> What the task asks:
Instruction for the entries that follow: retype exactly the lines from the line with "inside a sink *)" to the line with "(* queue.Queue(), head first *)", both included, and omit all others.

----- Records supplied

(** The exception classes that matter to the script: the builtins named
    in its [except] clauses and the hierarchy of [requests.exceptions]
    ([ConnectionError] is the one of [requests], [RequestTimeout] is
    [requests.exceptions.Timeout]). *)
Inductive exn_class : Type :=
| BaseException
| KeyboardInterrupt
| SystemExit
| Exception
| OSError
| ValueError
| RuntimeError
| RequestException
| HTTPError
| ConnectionError
| RequestTimeout
| ConnectTimeout
| ReadTimeout
| InvalidJSONError
| JSONDecodeError.

Definition exn_class_eqb (c d : exn_class) : bool :=
  match c, d with
  | BaseException, BaseException | KeyboardInterrupt, KeyboardInterrupt
  | SystemExit, SystemExit | Exception, Exception | OSError, OSError
  | ValueError, ValueError | RuntimeError, RuntimeError
  | RequestException, RequestException | HTTPError, HTTPError
  | ConnectionError, ConnectionError | RequestTimeout, RequestTimeout
  | ConnectTimeout, ConnectTimeout | ReadTimeout, ReadTimeout
  | InvalidJSONError, InvalidJSONError | JSONDecodeError, JSONDecodeError => true
  | _, _ => false
  end.

(** Direct base classes ([__bases__]). *)
Definition bases (c : exn_class) : list exn_class :=
  match c with
  | BaseException => []
  | KeyboardInterrupt | SystemExit | Exception => [BaseException]
  | OSError | ValueError | RuntimeError => [Exception]
  | RequestException => [OSError]
  | HTTPError | ConnectionError | RequestTimeout | InvalidJSONError => [RequestException]
  | ConnectTimeout => [ConnectionError; RequestTimeout]
  | ReadTimeout => [RequestTimeout]
  | JSONDecodeError => [InvalidJSONError; ValueError]
  end.

Fixpoint issubclass_upto (depth : nat) (c d : exn_class) : bool :=
  exn_class_eqb c d ||
  match depth with
  | O => false
  | S depth' => existsb (fun b => issubclass_upto depth' b d) (bases c)
  end.

(** The hierarchy is six levels deep. *)
Definition issubclass : exn_class -> exn_class -> bool := issubclass_upto 6.

Record exn : Type := mkExn { exn_type : exn_class; exn_str : string }.

Definition isinstance (e : exn) (c : exn_class) : bool := issubclass (exn_type e) c.

(** ** Pure error monad, for code that touches no shared state *)

Definition res (A : Type) : Type := (exn + A)%type.

Definition res_bind {A B : Type} (m : res A) (k : A -> res B) : res B :=
  match m with
  | inl e => inl e
  | inr a => k a
  end.

(** [try: m  except C: h] *)
Definition res_except {A : Type} (m : res A) (c : exn_class) (h : exn -> res A) : res A :=
  match m with
  | inl e => if isinstance e c then h e else inl e
  | inr a => inr a
  end.

(** ** Configuration (lines 11-12, 33) *)

Definition DISHY_IP : string := "192.168.100.1".

Definition CHECK_INTERVAL_SECONDS : Z := 10.

Definition flash_colors : list string := ["red"; "black"].

Definition str_of_Z (z : Z) : string := NilZero.string_of_int (Z.to_int z).

(** ** The probe: ping and status fetch *)

Record response : Type := mkResponse {
  status_code : Z;
  body_json : option json   (* [None]: the body is not valid JSON *)
}.

(** The outside world during one poll cycle. *)
Record env : Type := mkEnv {
  os_system : string -> res Z;                  (* exit status of a shell command *)
  requests_get : string -> Z -> res response;   (* url, timeout *)
  time_sleep : Z -> res unit;
  smtp_delivery : string -> string -> option exn;       (* [None]: delivered *)
  pushbullet_delivery : string -> string -> option exn
}.

(** [Response.raise_for_status]: an [HTTPError] exactly for 4xx and 5xx. *)
Definition raise_for_status (r : response) : res unit :=
  if (400 <=? status_code r) && (status_code r <? 500) then
    inl (mkExn HTTPError (str_of_Z (status_code r) ++ " Client Error"))
  else if (500 <=? status_code r) && (status_code r <? 600) then
    inl (mkExn HTTPError (str_of_Z (status_code r) ++ " Server Error"))
  else inr tt.

(** [Response.json]: a [requests.exceptions.JSONDecodeError] when the
    body does not parse. *)
Definition response_json (r : response) : res json :=
  match body_json r with
  | Some v => inr v
  | None => inl (mkExn JSONDecodeError "Expecting value")
  end.

Definition check_dish_ping (w : env) (ip_address : string) : res bool :=
  res_bind (os_system w ("ping -c 1 -W 1 " ++ ip_address ++ " > /dev/null 2>&1"))
    (fun response => inr (response =? 0)).

Definition get_dish_status_json (w : env) (ip_address : string) : res json :=
  res_except
    (res_bind (requests_get w ("http://" ++ ip_address ++ "/DishyStatus") 5) (fun response =>
     res_bind (raise_for_status response) (fun _ =>
     response_json response)))
    RequestException
    (fun e => inr JNull).

(** ** Shared state of the two threads *)

Definition window : Type := nat.

(** What the monitor puts on [gui_queue]: [dismiss_alarm_thread_safe]
    itself, or a closure [lambda: show_visual_alarm_thread_safe(msg)]. *)
Inductive callback : Type :=
| CbDismiss
| CbShow (alert_message : string).

(** Observable history, oldest first. *)
Inductive event : Type :=
| Printed (message : string)                  (* display_on_screen *)
| EmailSent (subject body : string)           (* send_email_alert called *)
| PushSent (title body : string)              (* send_pushbullet_alert called *)
| DeliveryFailed (sink : string) (e : exn)    (* caught and logged inside a sink *)
| Enqueued (cb : callback)                    (* gui_queue.put *)
| Applied (cb : callback)                     (* callback() in check_gui_queue *)
| Slept (seconds : Z)
| WindowCreated (w : window) (alert_message : string)
| WindowDestroyed (w : window).

(** Locals of [monitor_starlink_threaded]. *)
Record locals : Type := mkLocals {
  dish_online_previous_state : bool;
  dish_status_previous : json
}.

Record system : Type := mkSystem {
  (* module globals, lines 30-32 *)
  alarm_window : option window;
  alarm_state : bool;
  flash_color_index : nat;
  (* Tk: the Toplevel windows that exist, and the next fresh one *)
  toplevels : list window;
  tk_fresh : window;
  (* queue.Queue(), head first *)
  gui_queue : list callback;
  (* the monitor thread: [None] once it has exited *)
  monitor : option locals;
  history : list event
}.

Definition set_alarm_window (v : option window) (s : system) : system :=
  mkSystem v (alarm_state s) (flash_color_index s) (toplevels s) (tk_fresh s)
           (gui_queue s) (monitor s) (history s).

Definition set_alarm_state (v : bool) (s : system) : system :=
  mkSystem (alarm_window s) v (flash_color_index s) (toplevels s) (tk_fresh s)
           (gui_queue s) (monitor s) (history s).

Definition set_flash_color_index (v : nat) (s : system) : system :=
  mkSystem (alarm_window s) (alarm_state s) v (toplevels s) (tk_fresh s)
           (gui_queue s) (monitor s) (history s).

Definition set_toplevels (v : list window) (s : system) : system :=
  mkSystem (alarm_window s) (alarm_state s) (flash_color_index s) v (tk_fresh s)
           (gui_queue s) (monitor s) (history s).

Definition set_tk_fresh (v : window) (s : system) : system :=
  mkSystem (alarm_window s) (alarm_state s) (flash_color_index s) (toplevels s) v
           (gui_queue s) (monitor s) (history s).

Definition set_gui_queue (v : list callback) (s : system) : system :=
  mkSystem (alarm_window s) (alarm_state s) (flash_color_index s) (toplevels s) (tk_fresh s)
           v (monitor s) (history s).

Definition set_monitor (v : option locals) (s : system) : system :=
  mkSystem (alarm_window s) (alarm_state s) (flash_color_index s) (toplevels s) (tk_fresh s)
           (gui_queue s) v (history s).

Definition log (e : event) (s : system) : system :=
  mkSystem (alarm_window s) (alarm_state s) (flash_color_index s) (toplevels s) (tk_fresh s)
           (gui_queue s) (monitor s) (history s ++ [e]).

(** ** The error/state monad of the threads *)

Definition M (A : Type) : Type := system -> res A * system.

Definition ret {A : Type} (a : A) : M A := fun s => (inr a, s).

Definition raise {A : Type} (e : exn) : M A := fun s => (inl e, s).

Definition bind {A B : Type} (m : M A) (k : A -> M B) : M B :=
  fun s => match m s with
           | (inl e, s') => (inl e, s')
           | (inr a, s') => k a s'
           end.

Definition lift {A : Type} (r : res A) : M A := fun s => (r, s).

Definition get {A : Type} (f : system -> A) : M A := fun s => (inr (f s), s).

Definition modify (f : system -> system) : M unit := fun s => (inr tt, f s).

Declare Scope monitor_scope.

Delimit Scope monitor_scope with mon.

Notation "x <- m ;; k" := (bind m (fun x => k))
  (at level 61, m at next level, right associativity) : monitor_scope.

Notation "m ;; k" := (bind m (fun _ => k))
  (at level 61, right associativity) : monitor_scope.

Local Open Scope monitor_scope.

Definition when (b : bool) (m : M unit) : M unit := if b then m else ret tt.

(** [try: body  finally: cleanup] *)
Definition try_finally {A : Type} (body : M A) (cleanup : M unit) : M A :=
  fun s => match body s with
           | (r, s') => match cleanup s' with
                        | (inl e, s'') => (inl e, s'')
                        | (inr _, s'') => (r, s'')
                        end
           end.

(** ** Notification (lines 37-39 and the two sinks) *)

Definition display_on_screen (message : string) : M unit :=
  modify (log (Printed message)).

(** Modelled from the spec: [send_email_alert] is called by the monitor
    loop but defined nowhere in the source.  Section 4.4: each sink
    invocation is wrapped so that a delivery failure is caught, logged,
    and does not prevent the remaining sinks or the loop from running. *)
Definition send_email_alert (w : env) (subject body : string) : M unit :=
  modify (log (EmailSent subject body)) ;;
  match smtp_delivery w subject body with
  | None => ret tt
  | Some e => modify (log (DeliveryFailed "email" e))
  end.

----------

> Task response:
| DeliveryFailed (sink : string) (e : exn)    (* caught and logged inside a sink *)
| Enqueued (cb : callback)                    (* gui_queue.put *)
| Applied (cb : callback)                     (* callback() in check_gui_queue *)
| Slept (seconds : Z)
| WindowCreated (w : window) (alert_message : string)
| WindowDestroyed (w : window).

(** Locals of [monitor_starlink_threaded]. *)
Record locals : Type := mkLocals {
  dish_online_previous_state : bool;
  dish_status_previous : json
}.

Record system : Type := mkSystem {
  (* module globals, lines 30-32 *)
  alarm_window : option window;
  alarm_state : bool;
  flash_color_index : nat;
  (* Tk: the Toplevel windows that exist, and the next fresh one *)
  toplevels : list window;
  tk_fresh : window;
  (* queue.Queue(), head first *)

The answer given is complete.